Even though there is a tsunami of hate, more than half the country is outraged and truly wants to defend those being targeted. I’m still proud of that, it’s the propaganda that affects the 30+% of the population that really sucks…
Remember: the entire population doesn’t vote. Roughly half of the voting population chooses this hatred.
I guess apathy is slightly better than hate, but it’s kind of hard to be proud that so many people see all this hate and chose to not vote.
The apathy is definitely aggravating as well is the “both sides are terrible so I’m not participating at all.” My mom is one of the latter for sure :/
Despite this anti-immigrant push from the far right, we are very accepting of immigrants in general. If you’ve lived in the US for a while and speak English, we assume you are American and we consider you to be American. You don’t even need to have citizenship to necessarily be considered American by the average person. You just have to have been here for a while. This is much more open and accepting and than the vast majority of countries are.
My hobby is genealogy. Almost every generation seems to have someone in the family that endured significant hardship but made it through. The most recent one I found was a young child burned to death in a barn fire. Others are kids orphaned by flu or other illness. I always find that one person that could have quit - but didn’t. Americans seem to have a recessive resilient gene. It comes out only at dire need. This can give us great hope these days.
I’m sorry but this is humanity, survivorship bias and American exceptionalism all rolled up into one. You are living on planet ‘only americans are special’ and it’s properly crazy. Please educate yourself about the resiliance of people in every other nation on Earth. You’ll find there is precisely nothing american about it.
The cities and states fighting back and keeping some sanity in these time. Best I got. I mean given our history we really need to be the best we can to make the best of ourselves that we can to justify our existence and we have been failing hard for ugh. Most of my life now.
Some things I’m proud of:
- The citizens that volunteer their time to defend the potential of others in their communities. E.g. youth development, homeless assistance.
- The common principles the nation is built on (life, liberty, and the pursuit of happiness) and bind us together. Today, it seems the many ways those principles are interpreted has splintered society. However, in my experience, most Americans feel strongly about those principles, and they can be used as a basis for relationships across many unlikely social groups.
I think it’s easiest to be proud of your country and fellow citizens when you start interacting meaningful with your neighbors with an open mindset, regardless of their world view.
It’s kind of interesting that America does this thing where we punish ourselves.
And by punishing ourselves I mean the rich people bond together to torment the poor people by flaunting their wealth and exacerbating their poverty until the poors scream and struggle.
Typically this happens while natural disasters are also happening like the dust bowl or when earthquakes, fires and plagues beleaguer the nation.
We do this in order to make ourselves feel better in the long run by overcoming that and returning to a point where the rich people are not bonding together so tightly and the poor people are not so oppressed that they would rather die than continue living.
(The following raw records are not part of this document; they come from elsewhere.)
(** X16. With an empty pool nothing happens at all: the first pool.Get
    never returns, so no file is read and no statement is executed. *)
Theorem Loader_without_connections (c : Config) :
  Threads args = 0 →
  reachable' c →
  c = init' ∧ world c = emptyWorld ∧ ∀ t, sched' t c = None.
Proof.
  intros Hth Hc.
  assert (Hinit : ∀ t, sched' t init' = None).
  { intros t. unfold sched, init. simpl. rewrite Hth.
    by destruct t. }
  assert (c = init') as ->.
  { revert c Hc. apply (reachable_inv fsys server src args files); [done|].
    intros c c' t _ -> Hstep. by rewrite Hinit in Hstep. }
  done.
Qed.

Lemma countNotDone_bounds (ws : list Worker) :
  (0 ≤ countNotDone ws ≤ Z.of_nat (length ws))%Z.
Proof.
  unfold countNotDone. induction ws as [|w ws IH]; cbn [sumOver length]; [lia|].
  destruct (notDone (wstage w)); lia.
Qed.

(** X17. One goroutine per row-data file: the goroutines started so far
    are those of the files the dispatch loop has passed, in the
    shuffled order; once the loop is left their files are a permutation
    of the catalogued table files.  The WaitGroup counter is the number
    of goroutines that have not called Done: it is never negative and
    never more than the number of table files. *)
Theorem one_goroutine_per_table (c : Config) :
  reachable' c →
  (∃ rest, (wtable <$> workers c) ++ rest = ctables c
           ∧ (dispatched (driver c) = true → rest = []))
  ∧ ctables c ≡ₚ tables files
  ∧ (dispatched (driver c) = true → wtable <$> workers c ≡ₚ tables files)
  ∧ length (workers c) ≤ length (tables files)
  ∧ wg c = countNotDone (workers c)
  ∧ (0 ≤ wg c ≤ Z.of_nat (length (tables files)))%Z.
Proof.
  intros Hc.
  pose proof (progressInv_reachable fsys server src args files c Hc)
    as (_ & Hwg & _ & Hws & _).
  pose proof (ctables_perm fsys server src args files c Hc) as Hperm.
  assert (Hrest : ∃ rest, (wtable <$> workers c) ++ rest = ctables c
                          ∧ (dispatched (driver c) = true → rest = [])).
  { destruct (driver c); simpl in Hws;
      first [ by eexists; split; [exact Hws|]
            | exists []; rewrite app_nil_r; by split
            | exists (ctables c); rewrite Hws; by split ]. }
  assert (Hlen : length (workers c) ≤ length (tables files)).
  { destruct Hrest as (rest & Hr & _).
    rewrite <- (Permutation_length Hperm), <- Hr, length_app, length_fmap. lia. }
  split_and!; try done.
  - intros Hd. destruct Hrest as (rest & Hr & Hnil).
    rewrite (Hnil Hd), app_nil_r in Hr. by rewrite Hr.
  - rewrite Hwg. pose proof (countNotDone_bounds (workers c)). lia.
  - rewrite Hwg. pose proof (countNotDone_bounds (workers c)). lia.
Qed.

(** The duration handed to time.NewTicker is the interval in
    nanoseconds as long as the product fits an int64. *)
Lemma tickDuration_exact :
  (-9223372036854 ≤ IntervalMs args ≤ 9223372036854)%Z →
  tickDuration args = (1000000 * IntervalMs args)%Z.
Proof.
  intros Hb. unfold tickDuration, int64, time_Millisecond.
  change (2 ^ 63)%Z with 9223372036854775808%Z.
  change (2 ^ 64)%Z with 18446744073709551616%Z.
  rewrite (Z.mod_small (IntervalMs args + _)) by lia.
  rewrite Z.add_simpl_r.
  rewrite Z.mod_small by lia. lia.
Qed.

Lemma driverStep_ticker (c c' : Config) :
  (tickDuration args ≤ 0)%Z →
  driverStep fsys server src args files c = Some c' →
  tickerStarted (driver c) = false →
  tickerStarted (driver c') = false.
Proof.
  unfold driverStep. intros Hi Hstep Hd.
  destruct c as [d tb po n ws b w tk rp cr]; simpl in *.
  destruct d; simpl in *; repeat case_match; simplify_eq/=; try done.
  apply Z.leb_gt in H. lia.
Qed.

(** X18. When the duration handed to time.NewTicker, the int64 product
    time.Millisecond * time.Duration(args.IntervalMs), is not positive,
    NewTicker panics: the loader never reaches wg.Wait, no ticker and no
    reporter ever exist, the summary is never logged, and the panic
    comes only after a goroutine has been started for every table file;
    the main goroutine then runs the deferred pool.Close() and the run
    ends.  As long as the product does not wrap around, this is the case
    exactly of an interval that is not positive. *)
Theorem nonpositive_interval (c : Config) :
  (tickDuration args ≤ 0)%Z →
  reachable' c →
  tickerStarted (driver c) = false
  ∧ ticker c = None
  ∧ reporter c = RNotStarted
  ∧ (driver c = DNewTicker → crashed c = None →
     (∃ c', runSchedule fsys server src args files [TDriver; TDriver] c
            = Some c'
            ∧ crashed c' = Some PanicTicker
            ∧ world c' = world c ∧ workers c' = workers c)
     ∧ wtable <$> workers c ≡ₚ tables files)
  ∧ ((-9223372036854 ≤ IntervalMs args ≤ 9223372036854)%Z →
     (IntervalMs args ≤ 0)%Z).
Proof.
  intros Hi Hc.
  assert (Hd : tickerStarted (driver c) = false).
  { revert c Hc. apply (reachable_inv fsys server src args files); [done|].
    intros c c' t _ Hd Hstep.
    unfold sched in Hstep. destruct (crashed c) eqn:Hc0; [done|].
    destruct t as [|i| |].
    - by eapply driverStep_ticker.
    - apply workerStep_frame in Hstep as (Hd' & _). by rewrite Hd'.
    - apply timerStep_frame in Hstep as (Hd' & _). by rewrite Hd'.
    - apply reporterStep_frame in Hstep as (Hd' & _). by rewrite Hd'. }
  pose proof (reporterInv_reachable fsys server src args files c Hc)
    as (_ & Hrep & Htick & _).
  rewrite Hd in Hrep. split_and!; [done|by apply Htick|done| |].
  - intros Hdr Hcr. split.
    + eexists. unfold runSchedule, sched, driverStep. rewrite Hcr, Hdr.
      rewrite (proj2 (Z.leb_le _ _) Hi). simpl. rewrite Hcr. by split.
    + pose proof (progressInv_reachable fsys server src args files c Hc)
        as (_ & _ & _ & Hws & _).
      rewrite Hdr in Hws. simpl in Hws. rewrite Hws.
      by apply (ctables_perm fsys server src args files).
  - intros Hb. rewrite (tickDuration_exact Hb) in Hi. lia.
Qed.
We are pretty good at that, and it has sustained this economy for at least the last 120 years.
But aside for that, I’m proud of the fact that the poors persevere, and that eventually the rich will unmake themselves, and we will inherit the earth.
We know what it is to live free
If you’re white-cis-het-male, and obey all gender norms, obviously. Oh also rich.
Being rich doesn’t allow you to live free. It allows you to live in excess.
Living free is about being able to be who you are. Some people get the short end of the stick in our culture but they get basic freedoms many around the globe never get to experience. Yes, it is declining but there are plenty all around you that have experienced it.